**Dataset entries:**
⁂

Lemma took_trans size d1 d2 w1 w2 w3 : took size d1 w1 w2 → took size d2 w2 w3 → took size (d1 ++ d2) w1 w3.
Proof.
  intros (Hs1 & _ & tr1 & Ht1 & Ho1 & Hf1) (Hs2 & Hwf & tr2 & Ht2 & Ho2 & Hf2).
  split_and!; [congruence | done |]. exists (tr2 ++ tr1).
  split_and!; [by rewrite Ht2, Ht1, app_assoc | by apply Forall_app |].
  by rewrite appended_app, <-app_assoc, Hf2, !app_assoc, Hf1.
Qed.
Lemma gave_trans size d1 d2 w1 w2 w3 : gave size d1 w1 w2 → gave size d2 w2 w3 → gave size (d1 ++ d2) w1 w3.
Proof.
  intros (Hs1 & _ & tr1 & Ht1 & Ho1 & Hf1) (Hs2 & Hwf & tr2 & Ht2 & Ho2 & Hf2).
  split_and!; [congruence | done |]. exists (tr2 ++ tr1).
  split_and!; [by rewrite Ht2, Ht1, app_assoc | by apply Forall_app |].
  by rewrite consumed_app, <-app_assoc, Hf2, app_assoc, Hf1, <-app_assoc.
Qed.

Lemma delivered_took size buf data base bytes w w' :
  delivered size buf data (lend base bytes w) w' → took size data w w'.
Proof.
  intros (_ & Hg & Hwf & tr & Ht & Ho & Hf). apply geom_shape in Hg.
  split_and!; [done | done |]. by exists tr.
Qed.
Lemma accepted_gave size buf n base bytes w w' :
  accepted size buf n (lend base bytes w) w' → gave size (peek bytes (buf - base) n) w w'.
Proof.
  intros (_ & Hg & Hwf & tr & Ht & Ho & Hf). apply geom_shape in Hg.
  split_and!; [done | done |]. by exists tr.
Qed.

Lemma lend_ready m size base bytes w : ready m size w → ready m size (lend base bytes w).
Proof. intros (Hm & Hr). by split. Qed.

(** ** Flushing *)

Section Flush.
Context `{!PipeEnv} (size : Z) `{!Side size}.
Hypothesis peer_relies : ∀ t s, ring_wf size s → rely s (peer t s).
(* ===== verification/KMemSpecs.v ===== *)
(** What allocating, granting, ending grants and unmapping do: the order of an
    allocation, the release of an offerer's pages, the unmapping of a receiver's. *)
From S2P Require Import Prelude Abi KDefs KEvent KMemory KIoctl KFile KRules KSpecs.
From stdpp Require Import gmap.
Open Scope Z_scope.
Open Scope c_scope.

(** ** The order of an allocation *)

Lemma shiftr_zero p o : 0 < p → 0 ≤ o → Z.shiftr p o = 0 ↔ Z.log2 p < o.
Proof.
  intros Hp Ho. rewrite Z.shiftr_div_pow2 by done.
  pose proof (Z.log2_spec p Hp) as [Hl Hu].
  split; intros H.
  - apply Z.div_small_iff in H as [H|H]; [|lia | pose proof (Z.pow_pos_nonneg 2 o); lia].
    destruct (Z.lt_ge_cases (Z.log2 p) o) as [?|Hge]; [done|].
    pose proof (Z.pow_le_mono_r 2 o (Z.log2 p)). lia.
  - apply Z.div_small. split; [lia|].
    pose proof (Z.pow_le_mono_r 2 (Z.succ (Z.log2 p)) o). lia.
Qed.

(** The loop leaves [tmp_page_count] at 0, so that the correction never applies:
    the order is that of the next power of two, strictly. *)
Lemma alloc_order_is `{!KernelEnv} p k :
  0 < p < 2 ^ 32 → alloc_order p k = Done (Z.log2 p + 1) k.
Proof.
  intros Hp.
  assert (wp (while 33 (λ x, negb (x.2 =? 0)) (λ x, ret (u32 (x.1 + 1), Z.shiftr x.2 1)) (0, p))
    (λ x k', x = (Z.log2 p + 1, 0) ∧ k' = k) k) as Hw.
  { assert (Z.log2 p < 32) by (apply Z.log2_lt_pow2; lia). pose proof (Z.log2_nonneg p).
    apply (wp_while (λ x k', k' = k ∧ 0 ≤ x.1 ≤ Z.log2 p + 1 ∧ x.2 = Z.shiftr p x.1)
      (λ x, Z.log2 p + 1 - x.1)).
    - intros [o t] k' (-> & Ho & Ht) Hc. simpl in *. subst t. bool_hyps. rewrite shiftr_zero in Hc by lia.
      assert (u32 (o + 1) = o + 1) as Hu by (apply wrap_small; lia).
      apply wp_ret. simpl. rewrite Hu, Z.shiftr_shiftr by lia. split_and!; [done | lia..| done | lia | lia].
    - intros [o t] k' (-> & Ho & Ht) Hc. simpl in *. subst t. bool_hyps. split; [|done].
      pose proof Hc as Hc'. rewrite shiftr_zero in Hc' by lia. rewrite Hc. f_equal. lia.
    - simpl. split_and!; [done | lia | lia | by rewrite Z.shiftr_0_r].
    - simpl. lia. }
  unfold alloc_order. apply wp_done in Hw as (x & k' & E & -> & ->).
  unfold bind. rewrite E. rewrite (proj2 (Z.eqb_neq 0 _)); [done|].
  rewrite Z.shiftl_1_l. pose proof (Z.log2_nonneg p).
  pose proof (Z.pow_pos_nonneg 2 (Z.log2 p + 1 - 1)). lia.
Qed.

Section MemSpecs.
Context `{!KernelEnv}.

Abbreviation log := (list (kcall * kanswer)).

(** ** Ending the offerer's grants *)

(** The calls of [tr], most recent first, ended the grants [refs], last first. *)
Definition ended (refs : list Z) (tr : log) : Prop :=
  Forall2 (λ ref p, p.1 = EndForeignAccessRef ref ∧ k_ret p.2 ≠ 0) refs tr.

(** The other domain leaves the grants in the header page alone. *)
Definition grants_kept : Prop := ∀ t m, grant_refs (other_domain t m) = grant_refs m.

Lemma wp_load_grant_ref a p m ref Q k :
  grants_kept → pages k !! a = Some m → 0 ≤ p → grant_refs m !! Z.to_nat p = Some ref →
  (∀ k', heap k' = heap k → ktrace k' = ktrace k →
     (∃ m', pages k' !! a = Some m' ∧ grant_refs m' = grant_refs m) → Q ref k') →
  wp (load_grant_ref a p) Q k.
Proof.
  intros Hg Hm Hp Hr HQ. apply wp_bind. eapply wp_load_page; [done|].
  eapply wp_nth_of; [done | by rewrite Hg |]. apply HQ; [done..|].
  simpl. rewrite lookup_insert_eq. eexists. split; [done | apply Hg].
Qed.

(** The state of the loop after the grants from [n'] on were ended. *)
Definition ending (d : Z) (i : instance) (refs : list Z) (k0 : kernel) (n' : Z) (tr : log)
    (k : kernel) : Prop :=
  0 ≤ n' ≤ pages_count i ∧ heap k = <[d := set_pages_count n' i]> (heap k0) ∧
  ktrace k = tr ++ ktrace k0 ∧ ended (drop (Z.to_nat n') (take (Z.to_nat (pages_count i)) refs)) tr ∧
  ∃ m, pages k !! shared_memory i = Some m ∧ grant_refs m = refs.

Lemma wp_end_grants_body d i refs k0 n' tr k u :
  grants_kept → d ≠ 0 → pages_count i ≤ Z.of_nat (length refs) → pages_count i < 256 →
  ending d i refs k0 n' tr k →
  wp (end_grants_body d u) (λ f k',
    match f with
    | Continue _ => 0 < n' ∧ ∃ tr', ending d i refs k0 (n' - 1) tr' k'
    | Break _ => n' = 0 ∧ k' = k
    | Return r => r = -1 ∧ 0 < n' ∧ ∃ ref a, refs !! Z.to_nat (n' - 1) = Some ref ∧ k_ret a = 0 ∧
        heap k' = heap k ∧ ktrace k' = (EndForeignAccessRef ref, a) :: ktrace k ∧
        is_Some (pages k' !! shared_memory i)
    end) k.
Proof.
  intros Hg Hd Hlen H256 (Hn & Hh & Ht & He & m & Hm & Href).
  apply wp_bind. eapply wp_get_inst; [done | by rewrite Hh, lookup_insert_eq |]. simpl.
  apply wp_if; intros Hz; bool_hyps; [by apply wp_ret|].
  destruct (lookup_lt_is_Some_2 refs (Z.to_nat (n' - 1))) as [ref Hr]; [lia|].
  apply wp_bind. eapply wp_load_grant_ref; [done | done | lia | by rewrite Href |].
  intros k1 Hh1 Ht1 (m1 & Hm1 & Hr1). apply wp_bind, wp_call. cbv zeta. simpl.
  set (a := respond (kclock k1) (EndForeignAccessRef ref)).
  apply wp_if; intros Ha; bool_hyps.
  - apply wp_bind. eapply wp_put_inst; [done | simpl; by rewrite Hh1, Hh, lookup_insert_eq |].
    apply wp_ret. split; [lia|]. exists ((EndForeignAccessRef ref, a) :: tr).
    assert (u8 (n' - 1) = n' - 1) as Hu by (apply wrap_small; lia).
    split_and!; try lia.
    + simpl. rewrite Hh1, Hh, insert_insert_eq, Hu. done.
    + simpl. by rewrite Ht1, Ht.
    + rewrite (drop_S _ ref).
      * constructor; [done|]. replace (S (Z.to_nat (n' - 1))) with (Z.to_nat n') by lia. done.
      * rewrite lookup_take_lt by lia. done.
    + exists m1. simpl. split; [done | congruence].
  - apply wp_ret. split_and!; [done | lia |]. exists ref, a. simpl.
    split_and!; [done | done | congruence | congruence | by eexists].
Qed.

(** Releasing an offerer: either every grant was ended, and only then the
    channel is closed and the pages freed; or a grant is still in use, nothing
    is freed, and what was ended is not ended again. *)
Definition prepare_offerer_post (d : Z) (i : instance) (refs : list Z) (k0 : kernel) (r : Z)
    (k : kernel) : Prop :=
  let n := Z.to_nat (pages_count i) in
  (r = 0 ∧ ∃ tr a1 a2, ended (take n refs) tr ∧
     ktrace k = (FreePages (shared_memory i) (offerer_alloc_order i), a1) ::
                (UnbindFromIrqhandler (ec_irq i) d, a2) :: tr ++ ktrace k0 ∧
     pages k !! shared_memory i = None ∧ heap k = <[d := set_pages_count 0 i]> (heap k0))
  ∨ (r = -1 ∧ ∃ n' ref tr a, 0 < n' ≤ pages_count i ∧ refs !! Z.to_nat (n' - 1) = Some ref ∧
     k_ret a = 0 ∧ ended (drop (Z.to_nat n') (take n refs)) tr ∧
     ktrace k = (EndForeignAccessRef ref, a) :: tr ++ ktrace k0 ∧
     is_Some (pages k !! shared_memory i) ∧ heap k = <[d := set_pages_count n' i]> (heap k0)).

Lemma wp_end_grants d i refs k :
  grants_kept → d ≠ 0 → 0 ≤ pages_count i ≤ Z.of_nat (length refs) → pages_count i < 256 →
  heap k !! d = Some i → (∃ m, pages k !! shared_memory i = Some m ∧ grant_refs m = refs) →
  wp (loop 257 (end_grants_body d) tt) (λ x k',
    match x with
    | inl _ => ∃ tr, ending d i refs k 0 tr k'
    | inr r => prepare_offerer_post d i refs k r k' ∧ r = -1
    end) k.
Proof.
  intros Hg Hd Hlen H256 Hi Hm.
  assert (ending d i refs k (pages_count i) [] k) as H0.
  { split; [lia|]. split; [rewrite insert_id; [done | rewrite Hi; by destruct i]|].
    split; [done|]. split; [|done]. rewrite drop_ge; [constructor|]. rewrite length_take. lia. }
  apply (wp_loop (λ _ k', ∃ n' tr, ending d i refs k n' tr k' ∧ True)
    (λ _ k', match heap k' !! d with Some j => pages_count j | None => 0 end)).
  - intros u k1 (n' & tr & He & _). eapply wp_mono; [apply (wp_end_grants_body d i refs k n' tr); [done | done | lia | done | done]|].
    assert (heap k1 !! d = Some (set_pages_count n' i)) as Hk1.
    { destruct He as (_ & -> & _). by rewrite lookup_insert_eq. }
    intros [u'|u'|r] k2 Hf.
    + destruct Hf as [Hpos (tr' & He')]. split; [by exists (n' - 1), tr'|].
      destruct He' as (? & -> & _). rewrite Hk1, lookup_insert_eq. simpl. lia.
    + destruct Hf as [-> ->]. by exists tr.
    + destruct Hf as (-> & Hpos & ref & a & Hr & Ha & Hh & Ht & Hp). split; [|done].
      destruct He as (Hrange & Hh1 & Ht1 & Hend & _). right. split; [done|].
      exists n', ref, tr, a. split_and!; try done; [lia.. | congruence | congruence].
  - by exists (pages_count i), [].
  - rewrite Hi. lia.
Qed.

Lemma wp_prepare_free_offerer d i refs first k :
  grants_kept → d ≠ 0 → 0 ≤ pages_count i ≤ Z.of_nat (length refs) → pages_count i < 256 →
  heap k !! d = Some i → state i = XEN_SHM_STATE_OFFERER → shared_memory i ≠ 0 →
  (∃ m, pages k !! shared_memory i = Some m ∧ grant_refs m = refs) →
  wp (__xen_shm_prepare_free d first) (prepare_offerer_post d i refs k) k.
Proof.
  intros Hg Hd Hlen H256 Hi Hst Hsh Hm.
  apply wp_bind. eapply wp_get_inst; [done..|]. rewrite Hst.
  apply wp_bind. eapply wp_mono; [by apply wp_end_grants|].
  intros [u|r] k1 Hx; [|by apply wp_ret; destruct Hx].
  destruct Hx as (tr & _ & Hh & Ht & He & m & Hm1 & _).
  apply wp_bind, wp_bind. eapply wp_get_inst; [done | by rewrite Hh, lookup_insert_eq |].
  apply wp_bind, wp_bind, wp_call. apply wp_ret, wp_ret.
  apply wp_bind, wp_bind. eapply wp_get_inst; [done | simpl; by rewrite Hh, lookup_insert_eq |].
  simpl. rewrite (proj2 (Z.eqb_neq _ _) Hsh). simpl.
  apply wp_bind, wp_bind, wp_call. apply wp_ret, wp_modify, wp_ret.
  left. split; [done|]. eexists tr, _, _. split; [exact He|]. simpl.
  split_and!; [by rewrite Ht | by rewrite lookup_delete_eq | done].
Qed.

(** ** Unmapping the receiver's pages *)

Definition is_mapped (op : unmap_op) : bool := negb (unmap_handle op =? NO_HANDLE).
Definition unmapped (op : unmap_op) : unmap_op := UnmapOp (unmap_addr op) (unmap_flags op) NO_HANDLE.

(** The reference: the first [nb] mapped pages lose their handles. *)
Fixpoint unmap_ref (nb : nat) (ops : list unmap_op) : list unmap_op :=
  match nb, ops with
  | S n, op :: ops => if is_mapped op then unmapped op :: unmap_ref n ops else op :: unmap_ref nb ops
  | _, _ => ops
  end.
(** Those pages. *)
Fixpoint first_mapped (nb : nat) (ops : list unmap_op) : list unmap_op :=
  match nb, ops with
  | S n, op :: ops => if is_mapped op then op :: first_mapped n ops else first_mapped nb ops
  | _, _ => []
  end.

Lemma unmap_ref_0 ops : unmap_ref 0 ops = ops.
Proof. by destruct ops. Qed.
Lemma first_mapped_0 ops : first_mapped 0 ops = [].
Proof. by destruct ops. Qed.

(** The unmapping calls of a log, oldest first. *)
Definition unmap_calls (tr : log) : list unmap_op :=
  omap (λ p, match p.1 with GnttabUnmapRefs op _ _ => Some op | _ => None end) (rev tr).

(** The operations from page [o] on, up to the last data page. *)
Definition data_ops (i : instance) (ops : list unmap_op) (o : Z) : list unmap_op :=
  take (Z.to_nat (pages_count i - 1 - o)) (drop (Z.to_nat o) ops).

(** Arrays long enough for the data pages. *)
Definition arrays_wf (i : instance) : Prop :=
  pages_count i - 1 ≤ Z.of_nat (length (unmap_ops i)) ∧
  pages_count i - 1 ≤ Z.of_nat (length (kmap_ops i)) ∧
  pages_count i - 1 ≤ Z.of_nat (length (user_pages i)).

Definition unmapping (d : Z) (i : instance) (k0 : kernel) (target : list unmap_op)
    (calls : list unmap_op) (x : Z * Z) (k : kernel) : Prop :=
  ∃ pre tr, let ops := pre ++ drop (Z.to_nat x.1) (unmap_ops i) in
    0 ≤ x.1 ∧ Z.of_nat (length pre) = x.1 ∧
    heap k = <[d := set_unmap_ops ops i]> (heap k0) ∧ ktrace k = tr ++ ktrace k0 ∧
    target = pre ++ unmap_ref (Z.to_nat x.2) (data_ops i (unmap_ops i) x.1) ++
             drop (Z.to_nat (pages_count i - 1)) (unmap_ops i) ∧
    calls = unmap_calls tr ++ first_mapped (Z.to_nat x.2) (data_ops i (unmap_ops i) x.1).

Definition unmapping_done (d : Z) (i : instance) (k0 : kernel) (target calls : list unmap_op)
    (k : kernel) : Prop :=
  heap k = <[d := set_unmap_ops target i]> (heap k0) ∧
  ∃ tr, ktrace k = tr ++ ktrace k0 ∧ unmap_calls tr = calls.

Lemma data_ops_cons i o op :
  0 ≤ o < pages_count i - 1 → unmap_ops i !! Z.to_nat o = Some op →
  data_ops i (unmap_ops i) o = op :: data_ops i (unmap_ops i) (o + 1).
Proof.
  intros Ho Hop. unfold data_ops. rewrite (drop_S _ op) by done.
  replace (Z.to_nat (pages_count i - 1 - o)) with (S (Z.to_nat (pages_count i - 1 - (o + 1)))) by lia.
  simpl. by replace (Z.to_nat (o + 1)) with (S (Z.to_nat o)) by lia.
Qed.

Lemma data_ops_end i o : pages_count i - 1 ≤ o → data_ops i (unmap_ops i) o = [].
Proof. intros. unfold data_ops. by replace (Z.to_nat (pages_count i - 1 - o)) with 0%nat by lia. Qed.

Lemma data_ops_rest i o :
  0 ≤ o ≤ pages_count i - 1 →
  data_ops i (unmap_ops i) o ++ drop (Z.to_nat (pages_count i - 1)) (unmap_ops i) =
  drop (Z.to_nat o) (unmap_ops i).
Proof.
  intros Ho. unfold data_ops.
  rewrite <-(take_drop (Z.to_nat (pages_count i - 1 - o)) (drop (Z.to_nat o) (unmap_ops i))) at 2.
  rewrite drop_drop. do 2 f_equal. lia.
Qed.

⁂

Go through the entries above and say how many lines include the word "subst". Give the number only.

2